▶ [PROBLEM DESCRIPTION]
From the records below, set down exactly the lines starting with the line that contains "ValueError => handler" and going on through the line that contains "PNone => false". Nothing else is wanted.

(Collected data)
-----

(** * INGInious task problems: a shallow embedding of
      [inginious/common/tasks_problems.py] and the properties of its
      construction, consistency and grading code.

    The Python objects handled by the module are embedded as follows.
    - A Python value is a [pyval]; a [str] is a Rocq [string] (one
      character per code point below 256), an [int] is a [Z], a [float] is
      a binary64 [float], a [dict] with string keys is an association list
      in insertion order (the keys of a Python dict are distinct; nothing
      below needs it).
    - An exception is a value of [exn]; code that may raise returns a
      [result].
    - The submitted input of a task is a [gmap string pyval]. *)

From Stdlib Require Import ZArith Ascii String List Bool Lia.
From Stdlib Require Import Decimal DecimalString DecimalPos DecimalZ.
From Stdlib Require Import Floats.
From Stdlib Require Import Permutation.
From stdpp Require Import base option list sorting gmap strings.

Set Warnings "-register-all".

Local Open Scope string_scope.
Local Open Scope list_scope.
Local Open Scope Z_scope.

(** ** Python values *)

Inductive pyval : Type :=
| PNone
| PBool (b : bool)
| PInt (z : Z)
| PFloat (f : float)
| PStr (s : string)
| PList (l : list pyval)
| PDict (d : list (string * pyval)).

(** ** Exceptions and results *)

Inductive exn : Type :=
| Exception (msg : string)
| TypeError
| ValueError
| OverflowError
| AttributeError
| KeyError (key : string).

Inductive result (A : Type) : Type :=
| OK (a : A)
| Raise (e : exn).
Arguments OK {A} a.
Arguments Raise {A} e.

#[global] Instance result_ret : MRet result := fun A a => OK a.
#[global] Instance result_bind : MBind result := fun A B f m =>
  match m with
  | OK a => f a
  | Raise e => Raise e
  end.

Definition is_OK {A} (r : result A) : bool :=
  match r with OK _ => true | Raise _ => false end.

(** [try: ... except ValueError: handler] *)
Definition except_ValueError {A} (body : result A) (handler : result A) : result A :=
  match body with
  | Raise ValueError => handler
  | r => r
  end.

(** ** Dictionaries: [key in d], [d[key]], [d.get(key, default)] *)

Fixpoint dict_lookup (k : string) (d : list (string * pyval)) : option pyval :=
  match d with
  | [] => None
  | (k', v) :: d' => if String.eqb k k' then Some v else dict_lookup k d'
  end.

Definition dict_has (k : string) (d : list (string * pyval)) : bool :=
  match dict_lookup k d with Some _ => true | None => false end.

Definition dict_get (k : string) (d : list (string * pyval)) (dflt : pyval) : pyval :=
  match dict_lookup k d with Some v => v | None => dflt end.

Definition dict_item (k : string) (d : list (string * pyval)) : result pyval :=
  match dict_lookup k d with Some v => OK v | None => Raise (KeyError k) end.

(** ** Truth value, [isinstance(v, int)] *)

Definition py_truthy (v : pyval) : bool :=
  match v with
  | PNone => false
  | PBool b => b
  | PInt z => negb (z =? 0)
  | PFloat f => negb (PrimFloat.eqb f 0%float)
  | PStr s => negb (String.eqb s "")
  | PList l => match l with [] => false | _ => true end
  | PDict d => match d with [] => false | _ => true end
  end.

(** [bool] is a subclass of [int]: [isinstance(True, int)] holds. *)
Definition py_isinstance_int (v : pyval) : bool :=
  match v with
  | PInt _ | PBool _ => true
  | _ => false
  end.

(** The value of an [int] instance ([True] is 1, [False] is 0). *)
Definition int_value (v : pyval) : Z :=
  match v with
  | PInt z => z
  | PBool true => 1
  | _ => 0
  end.

(** ** Strings: whitespace, [str.strip()], [sub in s] *)

(** [str.isspace] on code points below 256. *)
Definition is_space (c : ascii) : bool :=
  let n := N_of_ascii c in
  ((9 <=? n) && (n <=? 13) || (28 <=? n) && (n <=? 32) || (n =? 133) || (n =? 160))%N.

Fixpoint lstrip (s : string) : string :=
  match s with
  | "" => ""
  | String c s' => if is_space c then lstrip s' else s
  end.

(** Removes trailing whitespace: a character is kept when it is not
    whitespace or when something is kept after it. *)
Fixpoint rstrip (s : string) : string :=
  match s with
  | "" => ""
  | String c s' =>
      match rstrip s' with
      | "" => if is_space c then "" else String c ""
      | r => String c r
      end
  end.
(** * jotai-optimistic: optimistic updates with localized rollback

    A shallow embedding of [src/index.ts] (the hooks
    [useSetInitialAtomValueFromQuery], [createDerivedImmerAtom] and
    [useAtomImmerSaga]) together with the properties its specification
    states about them.

    Layout:
    - [JS]      : the JavaScript values the atoms hold, and completions
                  (normal return or thrown exception);
    - [Immer]   : the patch engine the hooks import ([applyPatches],
                  [produceWithPatches]) and recipes as the engine sees
                  them;
    - [Recipes] : some recipes, with the patches the engine records of
                  them;
    - [Store]   : the world the hooks run in: one atom value plus a log of
                  the calls made, as an exception-and-state monad;
    - [Query], [DerivedImmerAtom], [AtomImmerSaga] : the three exported
                  hooks;
    - [Example_*] : concrete sagas, among them the scenario of the
                  specification;
    - the facts about the patch engine and the runner, then the theorems,
      one block per specification claim;
    - further properties of the three hooks (X1 to X16). *)

From stdpp Require Import gmap strings list fin_maps.
From Stdlib Require Import ZArith.

Set Warnings "-register-all".

(* ===================================================================== *)
(** ** JavaScript values and completions                                  *)
(* ===================================================================== *)

Module JS.

(** The values an atom can hold: the JSON-shaped fragment of JavaScript.
    Plain objects are finite maps from property names to values, so two
    objects with the same properties are equal whatever the order in which
    the properties were written.  Numbers are restricted to integers;
    arrays, [Map]s and [Set]s are outside this fragment. *)
Inductive value :=
  | VUndef
  | VNull
  | VBool (b : bool)
  | VNum (n : Z)
  | VStr (s : string)
  | VObj (o : gmap string value).

(** A plain object, the shape [useAtomImmerSaga] requires of its atom
    ([Value extends Objectish]). *)
Abbreviation obj := (gmap string value).

Global Instance value_eq_dec : EqDecision value.
Proof.
  refine (fix go (a b : value) {struct a} : Decision (a = b) :=
    match a, b with
    | VUndef, VUndef | VNull, VNull => left _
    | VBool x, VBool y => cast_if (decide (x = y))
    | VNum x, VNum y => cast_if (decide (x = y))
    | VStr x, VStr y => cast_if (decide (x = y))
    | VObj oa, VObj ob => cast_if (@decide (oa = ob) (@gmap_eq_dec _ _ _ _ go _ _))
    | _, _ => right _
    end); abstract congruence.
Defined.

Global Instance value_inhabited : Inhabited value := populate VUndef.

(** JavaScript's [ToBoolean]: what [if (v)] and [a && v] test. *)
Definition truthy (v : value) : bool :=
  match v with
  | VUndef | VNull => false
  | VBool b => b
  | VNum n => negb (n =? 0)%Z
  | VStr s => match s with EmptyString => false | String _ _ => true end
  | VObj _ => true
  end.

(** Whether a value is an object: objects have an identity, so a newly
    built object is never the same ([Object.is]) as one that was there
    before, whatever it holds; the other values are the same when they are
    equal. *)
Definition is_object (v : value) : bool :=
  match v with VObj _ => true | _ => false end.

(** The outcome of evaluating a JavaScript call: it returns, or it throws.
    Any value can be thrown. *)
Inductive completion (A : Type) :=
  | Normal (a : A)
  | Throw (e : value).
Global Arguments Normal {A} a.
Global Arguments Throw {A} e.

Global Instance completion_ret : MRet completion := λ A a, Normal a.
Global Instance completion_bind : MBind completion := λ A B f c,
  match c with
  | Normal a => f a
  | Throw e => Throw e
  end.
Global Instance completion_fmap : FMap completion := λ A B f c,
  match c with
  | Normal a => Normal (f a)
  | Throw e => Throw e
  end.

(** [TypeError: x is not a function], what calling a missing method
    raises. *)
Definition TypeError_not_a_function (name : string) : value :=
  VStr ("TypeError: " +:+ name +:+ " is not a function").

(** What assigning to a property of something that is not an object
    raises, and what any access to a revoked proxy raises. *)
Definition TypeError_cannot_set : value :=
  VStr "TypeError: cannot set properties of undefined".
Definition TypeError_revoked : value :=
  VStr "TypeError: Cannot perform 'get' on a proxy that has been revoked".

End JS.
Export JS.

(* ===================================================================== *)
(** ** The patch engine                                                   *)
(* ===================================================================== *)

Module Immer.

(** Modelled from the spec: the patch engine ([immer]'s
    [produceWithPatches] and [applyPatches]) is imported by [src/index.ts],
    not defined there.  A patch is a path-addressed description of one
    structural change; patches come in forward/inverse pairs.  This model
    covers plain objects. *)
Inductive op := Add | Replace | Remove.

Record patch := Patch { p_op : op; p_path : list string; p_value : value }.

Global Instance op_eq_dec : EqDecision op.
Proof. solve_decision. Defined.
Global Instance patch_eq_dec : EqDecision patch.
Proof. solve_decision. Defined.

(** The error [applyPatches] dies with when a path does not lead to an
    object. *)
Definition err_unresolved : value :=
  VStr "[Immer] Cannot apply patch, path doesn't resolve".

(** [apply_at op k rest v o]: walk down [k :: rest] from [o]; every step
    but the last must find an object; at the last key, [add] and [replace]
    assign the property and [remove] deletes it. *)
Fixpoint apply_at (o' : op) (k : string) (rest : list string) (v : value)
    (o : obj) : completion obj :=
  match rest with
  | [] =>
      Normal (match o' with
              | Remove => delete k o
              | Add | Replace => <[k := v]> o
              end)
  | k' :: rest' =>
      match o !! k with
      | Some (VObj child) =>
          child' ← apply_at o' k' rest' v child;
          Normal (<[k := VObj child']> o)
      | _ => Throw err_unresolved
      end
  end.

(** One patch applied to a draft.  A patch with the empty path addresses
    the root itself, which a draft cannot replace in place: the engine only
    emits such a patch when a recipe returns a new root, which the recipes
    of [src/index.ts] never do. *)
Definition applyPatch (p : patch) (draft : obj) : completion obj :=
  match p_path p with
  | [] => Throw err_unresolved
  | k :: rest => apply_at (p_op p) k rest (p_value p) draft
  end.

(** [applyPatches(draft, patches)]: the patches in order, stopping at the
    first that throws. *)
Fixpoint applyPatches (ps : list patch) (draft : obj) : completion obj :=
  match ps with
  | [] => Normal draft
  | p :: ps' => draft' ← applyPatch p draft; applyPatches ps' draft'
  end.

(** Modelled from the spec: what the engine has recorded when a recipe
    returns.  The patches depend on how the recipe wrote, not only on what
    the draft held before and after: there is one forward/inverse pair per
    property the recipe assigned or deleted, addressed at that property,
    so that assigning a whole object to a property gives a single
    [replace] of that property even where the old and the new object
    differ in one nested property only, or in none.  [c_modified] tells
    whether the recipe changed its draft at all. *)
Record captured := Captured {
  c_patches : list patch;
  c_inverse : list patch;
  c_modified : bool }.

-----

▶ [PROBLEM SOLUTION]
  | Raise ValueError => handler
  | r => r
  end.

(** ** Dictionaries: [key in d], [d[key]], [d.get(key, default)] *)

Fixpoint dict_lookup (k : string) (d : list (string * pyval)) : option pyval :=
  match d with
  | [] => None
  | (k', v) :: d' => if String.eqb k k' then Some v else dict_lookup k d'
  end.

Definition dict_has (k : string) (d : list (string * pyval)) : bool :=
  match dict_lookup k d with Some _ => true | None => false end.

Definition dict_get (k : string) (d : list (string * pyval)) (dflt : pyval) : pyval :=
  match dict_lookup k d with Some v => v | None => dflt end.

Definition dict_item (k : string) (d : list (string * pyval)) : result pyval :=
  match dict_lookup k d with Some v => OK v | None => Raise (KeyError k) end.

(** ** Truth value, [isinstance(v, int)] *)

Definition py_truthy (v : pyval) : bool :=
  match v with
  | PNone => false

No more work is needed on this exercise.